A survey of human resource leaders from the Conference Board shows that a mere 4% of leaders are requiring a full-office return. This indicates that hybrid policies have emerged as the most popular post-pandemic work policy.
These findings come as financial organizations have become scrutinized for their desire to bring employees back into the workplace five days a week. However, just 45% of HR leaders stated that they were requiring some workers to return this amount of time.
“We were all pretty shocked,” said Robin Erickson, vice president of human capital at the Conference Board. “We were surprised given what we’re hearing about how many employers are requiring workers to come back full time.”
The survey also showed that 90% of employers were embracing hybrid schedules. While Erickson believes that this arrangement will prevail as a popular option in the post-pandemic era, he also anticipates that the need for a full-office return may increase as jobs become scarce.
Still, Stanford University economics professor Nicholas Bloom is not surprised by the 4% figure.
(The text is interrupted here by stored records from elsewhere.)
(** A comparison of two constants of types among INT, FLOAT and BOOL is
    always constructed, with or without a diagnostic, and is of type BOOL. *)
Lemma new_Comparison_of_constants op T S v1 v2 w :
  op ∉ [PAR; CAST] →
  T ∈ [INT; FLOAT; BOOL] →
  S ∈ [INT; FLOAT; BOOL] →
  ∃ f nc w',
    new_Comparison check set_children_end op
      (from_first (Constant T v1) [Constant S v2]) w
    = Returned
        (OperationNode Comparison_class op BOOL f nc
           [Constant T v1; Constant S v2]) w'.
Proof.
  intros Hop HT HS.
  destruct T; try enumerated; destruct S; try enumerated;
    destruct op; try (exfalso; apply Hop; enumerated);
    eexists _, _, _; reflexivity.
Qed.

(** ** Instances *)

Lemma cascade_suppression_witness :
  ∃ ended,
    set_children check set_children_end
      ([Constant INT "1"] ++ Variable_ true ANY "x" :: [Constant BOOL "true"])
      {| op := PLUS; t := INT; fail := false; needs_coercion := false;
         children := [] |} initial_World
    = set_children_end ended initial_World
    ∧ fail ended = true
    ∧ children ended
      = children {| op := PLUS; t := INT; fail := false;
                    needs_coercion := false;
                    children := [Constant INT "1"] |}
        ++ Variable_ true ANY "x" :: [Constant BOOL "true"]
    ∧ t ended = t {| op := PLUS; t := INT; fail := false;
                     needs_coercion := false;
                     children := [Constant INT "1"] |}
    ∧ needs_coercion ended
      = needs_coercion {| op := PLUS; t := INT; fail := false;
                          needs_coercion := false;
                          children := [Constant INT "1"] |}
    ∧ ∀ check',
        set_children check' set_children_end
          (Variable_ true ANY "x" :: [Constant BOOL "true"])
          {| op := PLUS; t := INT; fail := false; needs_coercion := false;
             children := [Constant INT "1"] |} initial_World
        = set_children_end ended initial_World.
Proof.
  apply (cascade_suppression check set_children_end
           [Constant INT "1"] (Variable_ true ANY "x") [Constant BOOL "true"]
           {| op := PLUS; t := INT; fail := false; needs_coercion := false;
              children := [] |} initial_World).
  - reflexivity.
  - left. reflexivity.
Defined.
(** Modelled from the spec: the address setters write one address field. *)
Definition set_server_ip (s : string) (c : SipClient) : SipClient :=
  {| session := session c; server_ip := s; my_ip := my_ip c;
     has_event_handler := has_event_handler c |}.

Definition set_my_ip (s : string) (c : SipClient) : SipClient :=
  {| session := session c; server_ip := server_ip c; my_ip := s;
     has_event_handler := has_event_handler c |}.

(** Modelled from the spec: [set_event_handler(callback)].  main.cpp
    installs one callback only, the event router. *)
Definition set_event_handler (c : SipClient) : SipClient :=
  {| session := session c; server_ip := server_ip c; my_ip := my_ip c;
     has_event_handler := true |}.

(** main.cpp:250: the client as constructed. *)
Definition new_client (cfg : sdkconfig) : SipClient :=
  {| session := UNINITIALIZED;
     server_ip := CONFIG_SIP_SERVER_IP cfg;
     my_ip := CONFIG_LOCAL_IP cfg;
     has_event_handler := false |}.

(* ===================================================================== *)
(** ** Calls on collaborators *)
(* ===================================================================== *)

Inductive fault := null_client | bad_member_access.

(** What the code does to the outside, one constructor per call. *)
Inductive effect :=
| esp_call (name : string)                 (* a platform call with no state here *)
| ESP_LOGI (text : string)
| esp_event_handler_register (b : esp_event_base_t) (id : Z) (arg : pointer)
| esp_wifi_start
| construct_client
| xTaskCreatePinnedToCore_sip_task
| button_run
| esp_wifi_connect
| client_deinit
| client_set_server_ip (s : string)
| client_set_my_ip (s : string)
| xEventGroupClearBits (bits : Z)
| xEventGroupSetBits (bits : Z)
| xEventGroupWaitBits (bits : Z)           (* the wait returned *)
| client_is_initialized (result : bool)
| client_init (result : bool)
| vTaskDelay (ticks : Z)
| client_set_event_handler
| io_context_run                           (* run() returned *)
| button_call_end
| actuator_trigger
| notified (b : esp_event_base_t) (id : Z) (* the event loop took a notification *)
| panic (f : fault).                       (* undefined access: the firmware aborts *)

(** A computation makes calls in order and either returns or stops at a
    fault. *)
Definition M (A : Type) : Type := (list effect * option A)%type.

Definition ret {A} (a : A) : M A := ([], Some a).

Definition bind {A B} (m : M A) (k : A -> M B) : M B :=
  match m with
  | (es, Some a) => let '(es', r) := k a in (es ++ es', r)
  | (es, None) => (es, None)
  end.

Definition emit (e : effect) : M unit := ([e], Some tt).
Definition raise {A} (f : fault) : M A := ([panic f], None).

Notation "x <- m ;; k" := (bind m (fun x => k))
  (at level 61, m at next level, right associativity).
Notation "m ;; k" := (bind m (fun _ => k))
  (at level 61, right associativity).

(** The calls of a computation, in order. *)
Definition calls {A} (m : M A) : list effect := fst m.
(** * tbtn-driver: ACPI notification decoding and bind sequence

    Shallow embedding of [tbtn_driver.c] (the TOUGHPAD A1/A2 button driver).

    The driver is a plugin under the kernel's ACPI framework: everything it
    does is either a read or write of its own two structures, or a call into
    the kernel ([acpi_evaluate_integer], [sparse_keymap_report_event],
    [printk], the [devm_*] allocators, ...).  The kernel is therefore kept
    abstract (class [KernelAPI]); the driver runs in a state monad whose state
    holds the kernel, the memory the driver can see, and the chronological
    record of the kernel calls it made.

    The record keeps the calls that act on the kernel: logging, method
    evaluation, event reports, allocations, keymap setup and registration.
    The driver also calls two read-only kernel helpers, only to fill in log
    lines: [acpi_format_exception] (a status to its name) and
    [acpi_device_hid] (a device to its hardware id).  They are modelled as
    functions and leave no entry in the record; statements about the record
    are statements about the calls of the first kind. *)

From Stdlib Require Import ZArith String List Bool Lia.
From stdpp Require Import base option gmap.

Local Open Scope string_scope.
Local Open Scope Z_scope.

(** ** Machine integers *)

(** [(unsigned int) x] *)
Definition to_u32 (x : Z) : Z := x mod 2 ^ 32.

(** An [unsigned long long] value. *)
Definition is_u64 (x : Z) : Prop := 0 <= x < 2 ^ 64.

(** ** Pointers *)

Definition addr := positive.

(** A C pointer: [None] is [NULL]. *)
Definition ptr := option addr.

Definition is_null (p : ptr) : bool :=
  match p with None => true | Some _ => false end.

(** ** Kernel constants used by the driver (from the kernel headers) *)

(** [linux/input-event-codes.h] *)
Definition KEY_PROG1 : Z := 148.
Definition KEY_PROG2 : Z := 149.
Definition BUS_HOST : Z := 0x19.

(** [asm-generic/errno-base.h] *)
Definition ENOMEM : Z := 12.

(** [acpi/acexcep.h] *)
Definition acpi_status := Z.
Definition AE_OK : acpi_status := 0.
Definition ACPI_FAILURE (status : acpi_status) : bool := negb (status =? AE_OK).

(** [linux/input/sparse-keymap.h] *)
Inductive ke_type := KE_END | KE_KEY | KE_SW | KE_VSW | KE_IGNORE.

Record key_entry := {
  type : ke_type;
  code : Z;
  keycode : Z
}.

Definition ke_type_eqb (a b : ke_type) : bool :=
  match a, b with
  | KE_END, KE_END | KE_KEY, KE_KEY | KE_SW, KE_SW
  | KE_VSW, KE_VSW | KE_IGNORE, KE_IGNORE => true
  | _, _ => false
  end.

(** ** The driver's static tables and structures *)

(** [static const struct key_entry tbtn_keymap[]] *)
Definition tbtn_keymap : list key_entry :=
  [ {| type := KE_KEY; code := 57; keycode := KEY_PROG1 |};
    {| type := KE_KEY; code := 67; keycode := KEY_PROG2 |};
    {| type := KE_END; code := 0; keycode := 0 |} ].

Definition acpi_handle := ptr.

(** [struct tbtn_dev] *)
Record tbtn_dev := {
  handle : acpi_handle;
  input_dev : ptr
}.

(** The fields of the kernel's [struct acpi_device] that the driver touches. *)
Record acpi_device := {
  adev_handle : acpi_handle;
  driver_data : ptr;
  adev_hid : string
}.

(** The fields of the kernel's [struct input_dev] that the driver writes. *)
Record struct_input_dev := {
  name : option string;
  phys : option string;
  id_bustype : Z
}.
Bloom’s own research on remote work shows that, among those who can work from home, the average number of days they can do so is 2.3 each week.
“The share of employees doing jobs that can currently work from home (e.g. office jobs) but are forced into the office five days a week … is very small,” said Bloom. “It makes no sense—employees are happier and more productive when they work from home two or three days a week, so very few employers are forcing them back to the office full time.”